Sit-ups: Sit-ups are a common and relatively easy way to build ab muscles. To do sit-ups, lie on the floor, feet flat and knees upwards. Do this with your arms crossed. It’s best to keep your feet in position by having someone holding them down, or using some other device. I find the foot of my bed works well. Sit up completely. Doing this brings your back off the floor. Keep your back straight, lower yourself back to the starting position, and repeat. With time this will become easier. You can make it more difficult by doing more sit-ups, doing it on an include bench, or holding weights as you do your sit-ups.
: Crunches are a great alternative to sit-ups. It can be done the same setup, by lying on the floor with arms on your chest, or with hands touching your head. Knees should be bent and facing upwards. Lift your shoulders up towards your knees, flexing your abdominal muscles. You shouldn’t be lifting your back completely off the ground with crunches, only slightly. Crunches are important for their flexing of the abs. Crunches are best done rapidly and repeatedly.

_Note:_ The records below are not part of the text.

(* ===== verification/EditDiff.v ===== *)
(** Local edits of a text (agent-core/src/tools/edit-diff.ts): the old text is looked for as it
    is, and then up to typography; a match of the second kind is replaced on the lines it
    touches, the others keep their characters.

    Modelling choices: texts are lists of UTF-16 code units; [normalize('NFKC')], which is a
    table of the Unicode standard, is a parameter. *)

From S2P Require Import Prelude Text RpcLines Editor.

Open Scope Z_scope.

Record DiffFuzzyMatchResult : Type := MkMatch { found : bool; index : Z; matchLength : Z; usedFuzzyMatch : bool; contentForReplacement : ustring }.

Inductive line_ending : Type := CRLF | LF.

(** [s.indexOf(t)]; [None] for -1. *)
Fixpoint is_prefix (t s : ustring) : bool :=
  match t, s with
  | [], _ => true
  | u :: t, v :: s => (u =? v) && is_prefix t s
  | _ :: _, [] => false
  end.

Fixpoint index_of (s t : ustring) : option Z :=
  if is_prefix t s then Some 0
  else match s with [] => None | _ :: s => Z.succ <$> index_of s t end.

Definition detectLineEnding (content : ustring) : line_ending :=
  match index_of content [13; 10], index_of content [10] with
  | _, None => LF
  | None, _ => LF
  | Some crlfIdx, Some lfIdx => if crlfIdx <? lfIdx then CRLF else LF
  end.

(** [text.replace(/\r\n/g, '\n')] and [text.replace(/\r/g, '\n')]. *)
Fixpoint join_crlf (s : ustring) : ustring :=
  match s with
  | [] => []
  | u :: s' => match s' with v :: s'' => if (u =? 13) && (v =? 10) then 10 :: join_crlf s'' else u :: join_crlf s' | [] => [u] end
  end.

Definition normalizeToLF (text : ustring) : ustring := map (fun u => if u =? 13 then 10 else u) (join_crlf text).

Definition restoreLineEndings (text : ustring) (ending : line_ending) : ustring :=
  match ending with CRLF => flat_map (fun u => if u =? 10 then [13; 10] else [u]) text | LF => text end.

Definition trimEnd (s : ustring) : ustring := rev (trim_left (rev s)).

(** The replacements of quotes, dashes, punctuation and spaces; what they put in is in ASCII. *)
Definition plain_mark (u : Z) : Z :=
  if in_range 0x2018 0x201b u then 39
  else if in_range 0x201c 0x201f u then 34
  else if in_range 0x2010 0x2015 u || (u =? 0x2212) then 45
  else if u =? 0xff0c then 44
  else if u =? 0x3002 then 46
  else if u =? 0xff1a then 58
  else if u =? 0xff1b then 59
  else if u =? 0xff1f then 63
  else if u =? 0xff01 then 33
  else if (u =? 0xa0) || in_range 0x2002 0x200a u || (u =? 0x202f) || (u =? 0x205f) || (u =? 0x3000) then 32
  else u.

(** The matches of [[^\n]*\n|[^\n]+]. *)
Fixpoint splitLinesWithEndings (content : ustring) : list ustring :=
  match content with
  | [] => []
  | u :: s =>
      if u =? 10 then [10] :: splitLinesWithEndings s
      else match splitLinesWithEndings s with line :: lines => (u :: line) :: lines | [] => [[u]] end
  end.

Record LineSpan : Type := MkSpan { sp_start : Z; sp_end : Z }.
Record TextReplacement : Type := MkReplacement { rp_index : Z; rp_length : Z; rp_newText : ustring }.

Fixpoint spans (offset : Z) (lines : list ustring) : list LineSpan :=
  match lines with [] => [] | line :: lines => MkSpan offset (offset + zlen line) :: spans (offset + zlen line) lines end.

Definition getLineSpans (content : ustring) : list LineSpan := spans 0 (splitLinesWithEndings content).

Inductive edit_error : Type := OutsideBase.

(** The loop for [startLine], from the index [i]. *)
Fixpoint find_start (lines : list LineSpan) (at_ : Z) (i : nat) : option nat :=
  match lines with
  | [] => None
  | line :: lines => if (sp_start line <=? at_) && (at_ <? sp_end line) then Some i else find_start lines at_ (S i)
  end.

(** The loop for [endLine]: the first line from [i] on whose end is not before [stop]. *)
Fixpoint find_end (lines : list LineSpan) (stop : Z) (i : nat) : option nat :=
  match lines with
  | [] => None
  | line :: lines => if sp_end line <? stop then find_end lines stop (S i) else Some i
  end.

Definition getReplacementLineRange (lines : list LineSpan) (r : TextReplacement) : result edit_error (nat * nat) :=
  match find_start lines (rp_index r) 0 with
  | None => Err OutsideBase
  | Some startLine =>
      match find_end (drop startLine lines) (rp_index r + rp_length r) startLine with
      | None => Err OutsideBase
      | Some endLine => Ok (startLine, S endLine)
      end
  end.

(** [s.substring(a, b)] and [s.substring(a)]. *)
Definition clamp (s : ustring) (i : Z) : Z := Z.max 0 (Z.min i (zlen s)).
Definition substring (s : ustring) (a b : Z) : ustring := subarray s (Z.min (clamp s a) (clamp s b)) (Z.max (clamp s a) (clamp s b)).
Definition substring_from (s : ustring) (a : Z) : ustring := zdrop (clamp s a) s.

(** The last replacement goes first. *)
Definition applyReplacements (content : ustring) (replacements : list TextReplacement) (offset : Z) : ustring :=
  foldr (fun r result =>
           let matchIndex := rp_index r - offset in
           substring result 0 matchIndex ++ rp_newText r ++ substring_from result (matchIndex + rp_length r)) content replacements.

Record group : Type := MkGroup { startLine : nat; endLine : nat; replacements : list TextReplacement }.

(** The loop that groups the replacements; the last group of [groups] is the current one. *)
Fixpoint group_loop (baseLines : list LineSpan) (sorted : list TextReplacement) (groups : list group) : result edit_error (list group) :=
  match sorted with
  | [] => Ok groups
  | r :: sorted =>
      let* (s, e) := getReplacementLineRange baseLines r in
      match last groups with
      | Some g =>
          if (s <? endLine g)%nat
          then group_loop baseLines sorted (removelast groups ++ [MkGroup (startLine g) (Nat.max (endLine g) e) (replacements g ++ [r])])
          else group_loop baseLines sorted (groups ++ [MkGroup s e [r]])
      | None => group_loop baseLines sorted [MkGroup s e [r]]
      end
  end.

Definition offset_of (baseLines : list LineSpan) (i : nat) : Z := match baseLines !! i with Some sp => sp_start sp | None => 0 end.
Definition end_of (baseLines : list LineSpan) (i : nat) : Z := match baseLines !! i with Some sp => sp_end sp | None => 0 end.

(** The loop that puts the groups between the lines of the original. *)
Fixpoint merge_loop (originalLines : list ustring) (baseContent : ustring) (baseLines : list LineSpan) (originalLineIndex : nat) (groups : list group) : ustring :=
  match groups with
  | [] => concat (drop originalLineIndex originalLines)
  | g :: groups =>
      let groupStartOffset := offset_of baseLines (startLine g) in
      let groupEndOffset := end_of baseLines (endLine g - 1) in
      concat (slice originalLines (Z.of_nat originalLineIndex) (Z.of_nat (startLine g)))
      ++ applyReplacements (slice baseContent groupStartOffset groupEndOffset) (replacements g) groupStartOffset
      ++ merge_loop originalLines baseContent baseLines (endLine g) groups
  end.

Definition applyReplacementsPreservingUnchangedLines (originalContent baseContent : ustring) (rs : list TextReplacement) : result edit_error ustring :=
  let originalLines := splitLinesWithEndings originalContent in
  let baseLines := getLineSpans baseContent in
  if negb (bool_decide (length originalLines = length baseLines)) then Ok (applyReplacements baseContent rs 0)
  else
    let* groups := group_loop baseLines (js_sort (fun a b => rp_index a - rp_index b) rs) [] in
    Ok (merge_loop originalLines baseContent baseLines 0 groups).

Section Fuzzy.
Variable nfkc : ustring -> ustring.

Definition normalizeForFuzzyMatch (text : ustring) : ustring := map plain_mark (join_lines (map trimEnd (split_lines (nfkc text)))).

Definition fuzzyFindText (content oldText : ustring) : DiffFuzzyMatchResult :=
  match index_of content oldText with
  | Some exactIndex => MkMatch true exactIndex (zlen oldText) false content
  | None =>
      let fuzzyContent := normalizeForFuzzyMatch content in
      let fuzzyOldText := normalizeForFuzzyMatch oldText in
      match index_of fuzzyContent fuzzyOldText with
      | None => MkMatch false (-1) 0 false content
      | Some fuzzyIndex => MkMatch true fuzzyIndex (zlen fuzzyOldText) true fuzzyContent
      end
  end.

(** [success] with [newContent]. *)
Definition applyFuzzyTextEdit (originalContent oldText newText : ustring) : result edit_error (bool * ustring) :=
  let lineEnding := detectLineEnding originalContent in
  let contentLF := normalizeToLF originalContent in
  let oldTextLF := normalizeToLF oldText in
  let newTextLF := normalizeToLF newText in
  let m := fuzzyFindText contentLF oldTextLF in
  if negb (found m) then Ok (false, originalContent)
  else
    let* replacedLF :=
      (if usedFuzzyMatch m
       then applyReplacementsPreservingUnchangedLines contentLF (normalizeForFuzzyMatch contentLF) [MkReplacement (index m) (matchLength m) newTextLF]
       else Ok (slice contentLF 0 (index m) ++ newTextLF ++ slice_from contentLF (index m + matchLength m))) in
    Ok (true, restoreLineEndings replacedLF lineEnding).

End Fuzzy.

Leg Lifts: Doing leg lifts can help not only your legs but your lower abdominal muscles. To do leg lifts you need to lie on the floor with straight legs. Try to keep your hands alongside your body. When doing this exercise, you need to lift p your legs without bending your knees. This should be done until they are approximately at a 90-degree angle. Then lower your legs and repeat in sets. Some gym equipment will offer a more challenging approach to leg lifts, but adding resistance.
Oblique Muscle Workout: Your oblique muscles are less important than your abs, but you’ll want to exercise them as well once you get the hang of a solid abdominal workout. your oblique muscles are on both sides of your stomach and are put in use when you twist your torso. Some gym machines add resistance to you while you twist, and can be great at building these muscles.
You can also do a combination of oblique training with sit-ups, by twisting your torso as you do the sit-up exercise. Bicycle crunches are also a great method to train your oblique’s. This can be done by doing crunches while lifting your feet off the ground, alternating which leg is in the air. While doing the bicycle crunch, pull your left need upwards towards your right shoulder, and then vice versa.
Lastly, but very important, is to work on training your entire core. This will help you not only get a flat stomach but to create the best stomach abs you’re capable of. We highly recommend doing squats and deadlifts in addition to the abdominal muscle workouts we specified above. Training your muscle and ab core will allow them to work together in synergy, and to ultimately bring you the ab results you’re looking for.